Like most women, you’ve probably heard of Kegel exercises. Maybe you read about them in a magazine or a mom friend mentioned them. But what are Kegels? And do they really work? 

Understanding the purpose of Kegels, along with how to do them properly, may help you get the most out of these therapeutic exercises. 

What Are Kegel Exercises? 

Kegels strengthen the pelvic floor muscles that help support the pelvic organs — including the bladder, vagina, rectum and uterus. They’re named after Arnold Kegel, the physician who invented them in 1948. 

When the muscles and ligaments that make up the pelvic floor are stretched or weakened, as a result of childbirth, family history, aging or menopause, the organs above them may be affected. This can lead to pelvic floor disorders like incontinence or pelvic organ prolapse. Kegels can help rebuild and repair the pelvic floor muscles, potentially helping to treat or prevent pelvic floor disorders. 

How To Kegel

The great thing about Kegels is that they can be done any time — lying in bed at night, sitting at your desk at work, standing in line at the grocery store — and are quite simple once you get the hang of them. 
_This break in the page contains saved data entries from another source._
Definition example_fs (file_path : string) : option string :=
  if decide (file_path = "ab.json") then Some "AB"
  else if decide (file_path = "empty.json") then Some "[]"
  else None.

Definition example_loads (s : string) : option value :=
  if decide (s = "AB") then Some ab_doc
  else if decide (s = "B") then Some b_doc
  else if decide (s = "[]") then Some (VList [])
  else None.

Definition example_jq (query file : string) : option jq_result :=
  Some {| returncode := 0; stdout := "B"; stderr := "" |}.

Definition example_run : list event → window :=
  run example_fs example_loads example_jq (init []).

(** The signal of the eye of a row whose flag is set: what a click on an
    open eye is meant to emit. *)
Definition hide (chain : list string) : window → window :=
  eye_clicked chain (Item "" "" (Flag true) []).

(** A click on the eye of the row of [a]: nothing is hidden, the slot of
    the row holds [False], and a second click is ignored. *)
Example eye_click :
  let w := example_run [LoadFile "ab.json"; EyeClick [0; 0]] in
  json_viewer w = ViewJson ab_doc ∧ hidden_paths w = ∅ ∧
  schema_tree (viewer w) =
    [Item "[Root]" "object" Self
       [Item "a" "int" (Flag false) []; Item "b" "int" Self []]] ∧
  example_run [LoadFile "ab.json"; EyeClick [0; 0]; EyeClick [0; 0]] = w.
Proof. cbv zeta. split_and!; by vm_compute. Qed.

(** A click on an eye after a query shows the loaded document again, not
    the result of the query. *)
Example toggle_after_query :
  let w := example_run [LoadFile "ab.json"; ChatQuery "{b}"] in
  let w' := example_run [LoadFile "ab.json"; ChatQuery "{b}"; EyeClick [0; 0]] in
  json_viewer w = ViewJson b_doc ∧ json_viewer w' = ViewJson ab_doc.
Proof. cbv zeta. split_and!; by vm_compute. Qed.

(** The handlers on a hidden path: the signal of a set flag hides the
    attribute in the pane. *)
Example hide_example :
  let w := hide ["a"; "[Root]"] (example_run [LoadFile "ab.json"]) in
  json_viewer w = ViewJson b_doc ∧ hidden_paths w = {[ ["a"] ]}.
Proof. cbv zeta. split; by vm_compute. Qed.

(** A query keeps the hidden set and filters its result with it; the
    browser is rebuilt from the unfiltered result. *)
Example hidden_after_query :
  let w := run example_fs example_loads example_jq
             (hide ["b"; "[Root]"] (example_run [LoadFile "ab.json"]))
             [ChatQuery "{b}"] in
  hidden_paths w = {[ ["b"] ]} ∧
  json_viewer w = ViewJson (VDict []) ∧
  schema_tree (viewer w) =
    [Item "[Root]" "object" Self [Item "b" "int" Self []]].
Proof. cbv zeta. split_and!; by vm_compute. Qed.

(** With a falsy document loaded a toggle leaves the pane as it is: the
    hidden attribute stays in view. *)
Example stale_view :
  let w := hide ["b"; "[Root]"]
             (example_run [LoadFile "empty.json"; ChatQuery "{b}"]) in
  hidden_paths w = {[ ["b"] ]} ∧ json_viewer w = ViewJson b_doc ∧
  ["b"] ∈ key_paths b_doc.
Proof. cbv zeta. split_and!; by vm_compute. Qed.

Lemma reachable_run read_file json_loads run_jq w es :
  reachable read_file json_loads run_jq w →
  reachable read_file json_loads run_jq (run read_file json_loads run_jq w es).
Proof.
  revert w. induction es as [|e es IH]; intros w Hw; [done|].
  apply IH. by constructor.
Qed.

Lemma example_loads_wf s v : example_loads s = Some v → value_wf v.
Proof.
  unfold example_loads. repeat case_decide; intros; by simplify_eq.
Qed.

Lemma example_run_reachable es :
  reachable example_fs example_loads example_jq (example_run es).
Proof. apply reachable_run. constructor. Qed.

Lemma session_invariant_witness :
  inv (example_run [LoadFile "ab.json"; EyeClick [0; 0]; ChatQuery "{b}"]).
Proof.
  apply (session_invariant example_fs example_loads example_jq example_loads_wf).
  apply example_run_reachable.
Defined.

Lemma eye_never_hides_witness :
  let w := example_run [LoadFile "ab.json"; EyeClick [0; 0]; ChatQuery "{b}"] in
  hidden_paths w = ∅ ∧ tree_hidden_paths (viewer w) = ∅.
Proof.
  apply (eye_never_hides example_fs example_loads example_jq
           (example_run [LoadFile "ab.json"; EyeClick [0; 0]; ChatQuery "{b}"])).
  apply example_run_reachable.
Defined.

Lemma session_hidden_absent_witness :
  ["a"] ∉ key_paths b_doc.
Proof.
  apply (session_hidden_absent example_fs example_loads example_jq
           example_loads_wf
           (hide ["a"; "[Root]"] (example_run [LoadFile "ab.json"])) b_doc ["a"]).
  - apply handled_eye_clicked, reachable_handled, example_run_reachable.
  - by vm_compute.
  - intros (doc & Hdoc & Hfalsy). vm_compute in Hdoc. by simplify_eq.
  - by vm_compute.
Defined.
Lemma currentText_setCurrentText text m :
  text ∈ combo_items m → currentText (setCurrentText text m) = text.
Proof.
  intros (i & Hi & Hget)%findText_present. unfold setCurrentText.
  rewrite Hi. apply lookup_lt_Some in Hget as Hlt.
  case_decide; [lia|]. rewrite (currentText_index _ i); [cbn; by rewrite Hget|].
  cbn. unfold count. case_decide; [done|lia].
Qed.

Lemma currentText_setCurrentIndex m :
  combo_items m ≠ [] →
  currentText (setCurrentIndex 0 m) = default "" (head (combo_items m)).
Proof.
  intros Hm. rewrite (currentText_index _ 0); [by rewrite head_lookup|].
  cbn. unfold count. destruct (combo_items m); [done|]. by case_decide; [|cbn in *; lia].
Qed.

Lemma currentText_none m : currentIndex m = (-1)%Z → currentText m = "".
Proof. intros Hi. unfold currentText. rewrite Hi. by case_decide. Qed.

(** ** The listing *)

Lemma listed_models_prefix x stdout :
  x ∈ listed_models stdout → String.prefix "ollama:" x = true.
Proof.
  unfold listed_models. intros (line & Hx & _)%list_elem_of_bind.
  case_bool_decide; [|by apply elem_of_nil in Hx].
  destruct (split_ws line); [by apply elem_of_nil in Hx|].
  apply list_elem_of_singleton in Hx as ->. by destruct s.
Qed.

Lemma detected_prefix x listing :
  x ∈ detected listing → String.prefix "ollama:" x = true.
Proof.
  unfold detected. destruct listing as [r|e]; [|by intros ?%elem_of_nil].
  case_bool_decide; [apply listed_models_prefix|by intros ?%elem_of_nil].
Qed.

Lemma add_ollama_models_combo listing c :
  model_combo (_add_ollama_models listing c).1
  = addItems (detected listing) (model_combo c).
Proof.
  unfold _add_ollama_models, detected.
  destruct listing as [r|e]; [|by rewrite addItems_nil].
  case_bool_decide; [|by rewrite addItems_nil].
  case_bool_decide as Hl; [done|]. by rewrite Hl, addItems_nil.
Qed.

Lemma add_ollama_models_result listing c :
  (_add_ollama_models listing c).2 = bool_decide (detected listing ≠ []).
Proof.
  unfold _add_ollama_models, detected. destruct listing as [r|e]; [|done].
  case_bool_decide; [|done]. by case_bool_decide.
Qed.

(** The test [findText(model_id) == -1] of [load_models] never fails on a
    model the loop considers: the box holds Ollama models only. *)
Lemma add_llm_models_detected listing all_models :
  add_llm_models all_models (addItems (detected listing) combo_new)
  = addItems (filter (λ model_id, String.prefix "ollama:" model_id = false)
                     all_models)
             (addItems (detected listing) combo_new).
Proof.
  unfold add_llm_models. cbv zeta.
  rewrite (list_filter_iff _ (λ model_id, String.prefix "ollama:" model_id = false)).
  - case_bool_decide as Hl; [done|]. by rewrite Hl, addItems_nil.
  - intros x. split; [by intros []|]. intros Hx.
    split; [done|]. apply findText_absent. cbn. intros Hin%detected_prefix.
    by rewrite Hx in Hin.
Qed.

Lemma select_default_items m : combo_items (select_default m) = combo_items m.
Proof.
  unfold select_default, setCurrentText. cbv zeta. by repeat case_decide.
Qed.

Lemma select_default_current m :
  currentText (select_default m)
  = if decide ("ollama:mistral" ∈ combo_items m) then "ollama:mistral"
    else default "" (head (combo_items m)).
Proof.
  unfold select_default. cbv zeta.
  destruct (decide ("ollama:mistral" ∈ combo_items m)) as [Hin|Hin].
  - rewrite decide_True by (by rewrite findText_absent; intros []).
    by apply currentText_setCurrentText.
  - rewrite decide_False by (by rewrite findText_absent; intros []).
    unfold count. destruct (combo_items m) as [|x l] eqn:E.
    + rewrite decide_False by (cbn; lia). unfold currentText. rewrite E.
      by case_decide.
    + rewrite decide_True by (cbn; lia). rewrite currentText_setCurrentIndex; by rewrite E.
Qed.

(** Items added to a box: the current item stays, and the first item
    becomes current in an empty box. *)
Lemma addItems_current texts m :
  currentIndex m = (if decide (combo_items m = []) then -1 else 0)%Z →
  currentIndex (addItems texts m)
  = (if decide (combo_items m ++ texts = []) then -1 else 0)%Z.
Proof.
  intros Hm. unfold addItems. cbn. rewrite Hm.
  destruct (combo_items m), texts; cbn; by repeat (case_decide || case_bool_decide);
    try done; naive_solver.
Qed.

Lemma currentText_first m :
  currentIndex m = (if decide (combo_items m = []) then -1 else 0)%Z →
  currentText m = default "" (head (combo_items m)).
Proof.
  intros Hm. destruct (combo_items m) as [|x l] eqn:E.
  - by apply currentText_none.
  - rewrite (currentText_index _ 0) by done. by rewrite E.
Qed.

(** ** [load_models] from an empty box *)

Lemma addItems_new texts :
  combo_items (addItems texts combo_new) = texts ∧
  currentText (addItems texts combo_new) = default "" (head texts).
Proof. split; [done|]. by destruct texts. Qed.

Lemma model_combo_append_line line c :
  model_combo (append_line line c) = model_combo c.
Proof. done. Qed.

(** The combo box of [load_models], without the chat display. *)
Lemma load_models_combo l1 l2 llm c :
  model_combo (load_models l1 l2 llm c) =
  let m := addItems (detected l1) (model_combo c) in
  match llm with
  | Return all_models => select_default (add_llm_models all_models m)
  | Raise _ =>
      if decide (count m = 0) then
        let m := addItems (detected l2) m in
        if decide (count m = 0) then addItem "gpt-3.5-turbo" m else m
      else m
  end.
Proof.
  unfold load_models. cbv zeta. destruct llm as [all_models|e].
  { cbn [model_combo set_combo append_to_chat append_line].
    by rewrite add_ollama_models_combo. }
  rewrite !model_combo_append_line, !add_ollama_models_combo.
  rewrite !model_combo_append_line, !add_ollama_models_combo.
  repeat case_decide; cbn [model_combo set_combo];
    by rewrite ?add_ollama_models_combo, ?model_combo_append_line,
               ?add_ollama_models_combo.
Qed.

Lemma load_models_spec l1 l2 llm c :
  model_combo c = combo_new →
  let m := model_combo (load_models l1 l2 llm c) in
  combo_items m = offered l1 l2 llm ∧ currentText m = chosen l1 l2 llm.
Proof.
  intros Hc. rewrite load_models_combo, Hc. unfold chosen, offered, count. cbv zeta.
  destruct llm as [all_models|e].
  { rewrite add_llm_models_detected.
    by rewrite select_default_items, select_default_current. }
  destruct (detected l1) as [|x1 d1] eqn:E1; [|apply (addItems_new (x1 :: d1))].
  rewrite addItems_nil. cbn [combo_new combo_items length].
  rewrite decide_True, bool_decide_eq_false_2 by (done || by intros []).
  destruct (detected l2) as [|x2 d2] eqn:E2; [done|apply (addItems_new (x2 :: d2))].
Qed.

(** ** [send_message] *)

Lemma send_message_blank c g :
  strip (chat_input c) = "" → send_message c g = (c, None, g).
Proof. intros Hm. unfold send_message. by rewrite Hm. Qed.

Lemma send_message_job c g :
  strip (chat_input c) ≠ "" →
  ∃ n, (1000 ≤ n ≤ 9999)%Z ∧
    let generating_id := "generating_" +:+ pretty n in
    send_message c g =
    ({| model_combo := model_combo c;
        chat_display := chat_display c
          ++ [Line ("<b>You:</b> " +:+ strip (chat_input c));
              Line (generating_span generating_id)];
        chat_input := "" |},
     Some {| job_message := strip (chat_input c);
             job_model_name := currentText (model_combo c);
             job_generating_id := generating_id |},
     (randint 1000 9999 g).2).
Proof.
  intros Hm. exists (randint 1000 9999 g).1. split; [apply randint_range; lia|].
  unfold send_message. rewrite bool_decide_eq_false_2 by done. cbv zeta.
  destruct (randint 1000 9999 g) as [n g']. unfold append_to_chat, append_line.
  cbn. by rewrite <-app_assoc.
Qed.
(* ===== verification/App.v ===== *)
(** * App: the window with its query line and its chat

    [Session] models the window with the text of the query line as a field,
    [History] the query line by itself, [Query] the queries a chat answer
    generates.  This file composes them the way [src/gui.py] connects the
    widgets: a key pressed in the line runs [JqQueryInput.keyPressEvent] and
    then what the handler calls on the window ([run_jq_query] on Return,
    [reset_to_original_json] on Escape), the Run button calls
    [run_jq_query], and every query generated from an answer of the model
    is set into the line and run ([set_query_from_chat]); a click on a row
    of the browser fills the form of [Details] from the analysis the viewer
    holds.  The handler of that click is the one the viewer assigns over
    [_handle_item_clicked] of the tree (gui.py 492) after the tree has
    connected [itemClicked] to its own (gui.py 443); the model takes the
    assignment to redirect the clicks, as its comment says.  A release on
    an eye is the event [Eye]; the click Qt reports for the same release
    is a [Click] of its own.

    The file proves that the two models agree on the text of the line, that
    every state the application reaches satisfies the invariants of both
    components, and that none of them has a hidden path. *)

From S2P Require Import Prelude PyStr PyDict Value Filter PyCollections ValueStats Stats Schema.
From S2P Require Import SchemaTree Lookup Details History Query Session.

Record app : Type := App {
  win : window;
  line : History.query_input;
  details : list row;             (* the rows of details_layout *)
}.

Inductive app_event : Type :=
| Key (k : key)                 (* a key pressed in the query line *)
| RunButton                     (* run_button.clicked *)
| Drop (file_path : string)     (* dropEvent *)
| Eye (pos : list nat)          (* a click on the eye of a row *)
| Click (pos : list nat)        (* a click on a row: itemClicked *)
| Answer (response : string).   (* the answer of the model has arrived *)

(** [QLineEdit.setText] *)
Definition setText (s : string) (q : History.query_input) : History.query_input :=
  {| text := s; history := history q; history_index := history_index q;
     current_input := current_input q |}.

Section app.
Context (read_file : string → option string).
Context (json_loads : string → option value).
Context (run_jq : string → string → option jq_result).
Context (repr : pyobj → string).
Context (repr_item : string → value → string).
Context (format_float : nat → stat → string).

Definition app_init (g : rng) : app :=
  {| win := init g; line := query_input_init; details := [] |}.

(** What [keyPressEvent] calls on the window. *)
Definition perform (act : option action) (w : window) : window :=
  match act with
  | Some History.RunQuery => run_jq_query json_loads run_jq w
  | Some ResetView => reset_to_original_json json_loads w
  | None => w
  end.

(** [set_query_from_chat(query)]: the query is set into the line and run. *)
Definition deliver (a : app) (query : string) : app :=
  {| win := set_query_from_chat json_loads run_jq query (win a);
     line := setText query (line a); details := details a |}.

(** The click handler the viewer installs on the browser: the form is
    cleared and filled again; an exception of the handler leaves the rows
    added so far. *)
Definition clicked (a : app) (texts : list string) : app :=
  {| win := win a; line := line a;
     details := (show_attribute_details repr repr_item format_float
                   (OSchema (schema_info (viewer (win a)))) (reverse texts)).1 |}.

Definition app_step (a : app) (e : app_event) : app :=
  match e with
  | Key k =>
      let '(q, act) :=
        keyPressEvent true (nonempty (current_json_file (win a))) k (line a) in
      {| win := perform act (set_query (text q) (win a)); line := q;
         details := details a |}
  | RunButton =>
      {| win := run_jq_query json_loads run_jq (win a); line := line a;
         details := details a |}
  | Drop file_path =>
      {| win := load_json_file read_file json_loads file_path (win a);
         line := line a; details := details a |}
  | Eye pos =>
      {| win := editorEvent pos (win a); line := line a; details := details a |}
  | Click pos =>
      from_option (clicked a) a (texts_to (schema_tree (viewer (win a))) pos)
  | Answer response => fold_left deliver (generated_queries response) a
  end.

Inductive app_reachable : app → Prop :=
| app_reachable_init g : app_reachable (app_init g)
| app_reachable_step a e : app_reachable a → app_reachable (app_step a e).

(** The text of the line as the window reads it and as the line holds it. *)
Definition in_sync (a : app) : Prop := Session.query_input (win a) = text (line a).

Record app_inv (a : app) : Prop := AppInv {
  app_sync : in_sync a;
  app_window : inv (win a);
  app_history : history_ok (line a);
}.

(** ** The text of the line *)

Lemma query_input_set_label l w :
  Session.query_input (set_label l w) = Session.query_input w.
Proof. by destruct w. Qed.

Lemma query_input_set_view v w :
  Session.query_input (set_view v w) = Session.query_input w.
Proof. by destruct w. Qed.

Lemma query_input_add_dialog d w :
  Session.query_input (add_dialog d w) = Session.query_input w.
Proof. by destruct w. Qed.

Lemma query_input_show_schema v w :
  Session.query_input (show_schema v w) = Session.query_input w.
Proof.
  unfold show_schema, set_json_data. destruct_window w.
  by destruct (analyze_json _ _).
Qed.

Lemma query_input_load_failed v l w :
  Session.query_input (load_failed v l w) = Session.query_input w.
Proof. by destruct w. Qed.

Create Rewrite HintDb window.
#[local] Hint Rewrite query_input_set_label query_input_set_view
  query_input_add_dialog query_input_show_schema query_input_load_failed : window.

Lemma query_input_reset w :
  Session.query_input (reset_to_original_json json_loads w) = Session.query_input w.
Proof.
  unfold reset_to_original_json. destruct (json_content w) eqn:E; [|done].
  destruct (nonempty _); [|done].
  destruct (json_loads _); autorewrite with window; by destruct w.
Qed.

Lemma query_input_run_jq w :
  Session.query_input (run_jq_query json_loads run_jq w) = Session.query_input w.
Proof.
  unfold run_jq_query.
  repeat (case_match || case_bool_decide); autorewrite with window;
    done || apply query_input_reset.
Qed.

Lemma query_input_load file_path w :
  Session.query_input (load_json_file read_file json_loads file_path w)
  = Session.query_input w.
Proof.
  unfold load_json_file. repeat case_match; autorewrite with window; by destruct w.
Qed.

Lemma query_input_toggle p is_visible w :
  Session.query_input (toggle_attribute_visibility p is_visible w)
  = Session.query_input w.
Proof.
  unfold toggle_attribute_visibility. cbv zeta.
  repeat case_match; autorewrite with window; by destruct w.
Qed.

Lemma query_input_editorEvent pos w :
  Session.query_input (editorEvent pos w) = Session.query_input w.
Proof.
  unfold editorEvent. destruct (toggle_at _ _) as [[tree item]|]; [|done].
  destruct (texts_to _ _); [|done]. unfold eye_clicked.
  destruct (_handle_eye_clicked _ _ _) as [sv [p vis]].
  rewrite query_input_toggle. by destruct w.
Qed.

Lemma query_input_perform act w :
  Session.query_input (perform act w) = Session.query_input w.
Proof.
  destruct act as [[]|]; [apply query_input_run_jq|apply query_input_reset|done].
Qed.

Lemma clicked_win a texts : win (from_option (clicked a) a texts) = win a.
Proof. by destruct texts. Qed.

Lemma clicked_line a texts : line (from_option (clicked a) a texts) = line a.
Proof. by destruct texts. Qed.

Lemma deliver_sync a query : in_sync (deliver a query).
Proof.
  unfold in_sync, deliver, set_query_from_chat. cbn [win line text setText].
  rewrite query_input_run_jq. by destruct (win a).
Qed.

Lemma fold_deliver_sync queries a :
  in_sync a → in_sync (fold_left deliver queries a).
Proof.
  revert a. induction queries as [|q queries IH]; intros a Ha; [done|].
  cbn [fold_left]. apply IH, deliver_sync.
Qed.

Lemma app_step_sync a e : in_sync a → in_sync (app_step a e).
Proof.
  unfold in_sync. intros Ha. destruct e as [k| |file_path|pos|pos|response];
    cbn [app_step win line].
  - destruct (keyPressEvent _ _ _ _) as [q act]. cbn [win line].
    rewrite query_input_perform. by destruct (win a).
  - by rewrite query_input_run_jq.
  - by rewrite query_input_load.
  - by rewrite query_input_editorEvent.
  - by rewrite clicked_win, clicked_line.
  - by apply fold_deliver_sync.
Qed.

(** ** The hidden sets *)

Lemma hidden_sets_deliver queries a :
  hidden_sets (win (fold_left deliver queries a)) = hidden_sets (win a).
Proof.
  revert a. induction queries as [|q queries IH]; intros a; [done|].
  cbn [fold_left]. rewrite IH. unfold deliver, set_query_from_chat. cbn [win].
  by rewrite hidden_sets_run_jq, hidden_sets_set_query.
Qed.

Lemma hidden_within_app_step a e : hidden_within (win a) (win (app_step a e)).
Proof.
  destruct e as [k| |file_path|pos|pos|response]; cbn [app_step win].
  - destruct (keyPressEvent _ _ _ _) as [q act]. cbn [win].
    apply hidden_sets_within. destruct act as [[]|]; cbn [perform].
    all: by rewrite ?hidden_sets_run_jq, ?hidden_sets_reset, hidden_sets_set_query.
  - apply hidden_sets_within, hidden_sets_run_jq.
  - apply hidden_within_load.
  - apply hidden_within_editorEvent.
  - by rewrite clicked_win.
  - apply hidden_sets_within, hidden_sets_deliver.
Qed.

(** The application never hides an attribute: whatever the user does, the
    filter of the JSON pane runs with the empty set. *)
Theorem app_nothing_hidden a : app_reachable a → hidden_paths (win a) = ∅.
Proof.
  induction 1 as [g|a e _ IH]; [done|].
  destruct (hidden_within_app_step a e) as [Hh _].
  cbn [hidden_sets fst] in Hh. set_solver.
Qed.

(** ** The invariants of the components *)

Section invariants.
Context (json_loads_wf : ∀ s v, json_loads s = Some v → value_wf v).

Lemma inv_set_query s w : inv w → inv (set_query s w).
Proof. apply (inv_step read_file json_loads run_jq json_loads_wf w (EditQuery s)). Qed.

Lemma inv_perform act w : inv w → inv (perform act w).
Proof.
  destruct act as [[]|]; [by apply inv_run_jq|by apply inv_reset|done].
Qed.

Lemma setText_ok s q : history_ok q → history_ok (setText s q).
Proof. by intros []. Qed.

Lemma fold_deliver_inv queries a :
  inv (win a) ∧ history_ok (line a) →
  inv (win (fold_left deliver queries a)) ∧
  history_ok (line (fold_left deliver queries a)).
Proof.
  revert a. induction queries as [|q queries IH]; intros a [Hw Hq]; [done|].
  cbn [fold_left]. apply IH. split; cbn [deliver win line]; [|by apply setText_ok].
  apply (inv_step read_file json_loads run_jq json_loads_wf _ (ChatQuery q) Hw).
Qed.

Lemma app_step_inv a e : app_inv a → app_inv (app_step a e).
Proof.
  intros [Hs Hw Hq]. split; [by apply app_step_sync|..];
    destruct e as [k| |file_path|pos|pos|response]; cbn [app_step win line];
    rewrite ?clicked_win, ?clicked_line; try done.
  - destruct (keyPressEvent _ _ _ _) as [q act]. by apply inv_perform, inv_set_query.
  - by apply inv_run_jq.
  - by apply inv_load.
  - by apply inv_editorEvent.
  - by apply fold_deliver_inv.
  - pose proof (key_step_ok true (nonempty (current_json_file (win a))) _ k Hq) as Hk.
    unfold key_step in Hk. by destruct (keyPressEvent _ _ _ _).
  - by apply fold_deliver_inv.
Qed.

Lemma app_init_inv g : app_inv (app_init g).
Proof. split; [done|apply inv_init|apply query_input_init_ok]. Qed.

Lemma app_reachable_inv a : app_reachable a → app_inv a.
Proof. induction 1; [apply app_init_inv|by apply app_step_inv]. Qed.

(** [C15] Every state the application reaches, by keys pressed in the query
    line, the Run button, dropped files, clicks on eyes and answers of the
    model, satisfies the invariant of the session and the invariant of the
    history, and the text the window reads is the text of the line. *)
Theorem app_invariant a : app_reachable a → app_inv a.
Proof. apply app_reachable_inv. Qed.

End invariants.

End app.

(** ** Examples *)

Definition app_run (es : list app_event) : app :=
  fold_left (app_step example_fs example_loads example_jq
               example_repr example_repr_item example_format) es (app_init []).

(** Only Return stores the query: a query run with the button or generated
    by the chat is not in the history. *)
Example history_only_on_return :
  history (line (app_run [Key (KeyText ".a"); RunButton])) = []
  ∧ history (line (app_run [Key (KeyText ".a"); Key KeyReturn])) = [".a"]
  ∧ history (line (app_run [Answer (lines ["Here:"; ".a"])])) = []
  ∧ text (line (app_run [Answer (lines ["Here:"; ".a"])])) = ".a".
Proof. by vm_compute. Qed.

(** One answer of the model runs its query three times: without a loaded
    file the window opens three warnings. *)
Example answer_runs_thrice :
  dialogs (win (app_run [Answer (lines ["Here:"; ".a"])]))
  = [NoFileLoaded; NoFileLoaded; NoFileLoaded].
Proof. by vm_compute. Qed.

(** A click fills the form from the analysis of the moment; the form stays
    when a query replaces the document and the browser. *)
Example details_stay :
  let a := app_run [Drop "ab.json"; Click [0; 0]; Key (KeyText "."); Key KeyReturn] in
  details a
  = [("Path:", "a"); ("Type:", "int"); ("Value:", "1"); ("Min Value:", "1");
     ("Max Value:", "1"); ("Examples:", ""); ("  #1:", "1")]
  ∧ schema_tree (viewer (win a))
    = [Item "[Root]" "object" Self [Item "b" "int" Self []]].
Proof. by vm_compute. Qed.

Lemma app_run_reachable es :
  app_reachable example_fs example_loads example_jq
    example_repr example_repr_item example_format (app_run es).
Proof.
  unfold app_run. induction es as [|e es IH] using rev_ind; [constructor|].
  rewrite fold_left_app. by constructor.
Qed.

Lemma app_invariant_witness :
  app_inv (app_run [Key (KeyText ".a"); Key KeyReturn; Key KeyUp]).
Proof.
  apply (app_invariant example_fs example_loads example_jq
           example_repr example_repr_item example_format example_loads_wf),
    app_run_reachable.
Defined.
Here’s how Kegels are done: 

  • First, find the right muscles. Experts recommend squeezing the muscles you would use if you’re trying to stop yourself from passing gas. If you feel a “pulling” sensation in your pelvic region, you’re probably squeezing the right muscles. 

  • Be careful not to tighten other muscles (like those in your legs or stomach), and don’t hold your breath. 

  • Squeeze and hold for a count of five, then relax for a count of five. Repeat 10 to 15 times, at least three times every day. 

Consistency Is Key 

Just like any other muscles in your body, the muscles that make up your pelvic floor get stronger when you use them and weaker when you don’t. Just doing a Kegel or two every now and then isn’t going to do much for your pelvic floor but committing to five minutes a day performing three sets of 10 to 15 Kegels can make a big difference. Many women with pelvic floor problems like urinary incontinence (involuntary leakage of urine) see improvement in three to six weeks. 

Consistent Kegels may even stop pelvic floor problems before they start. A review of several studies found women who did Kegels before getting pregnant reduced their risk of incontinence both during and after pregnancy. 

Kegel Questions? Talk to Your Doctor 

If you’re worried about remembering to do your Kegels regularly, you can download a smartphone app that allows you to set reminders in addition to providing information and support. 

Still not sure how to do Kegels correctly? Don’t hesitate to reach out to your doctor. With a little professional guidance and a lot of practice, you’ll be amazed at your ability to master this powerfully therapeutic exercise. 

If Kegel exercises do not help improve your symptoms, check with your OB-GYN or primary care physician for a referral to a urogynecologist.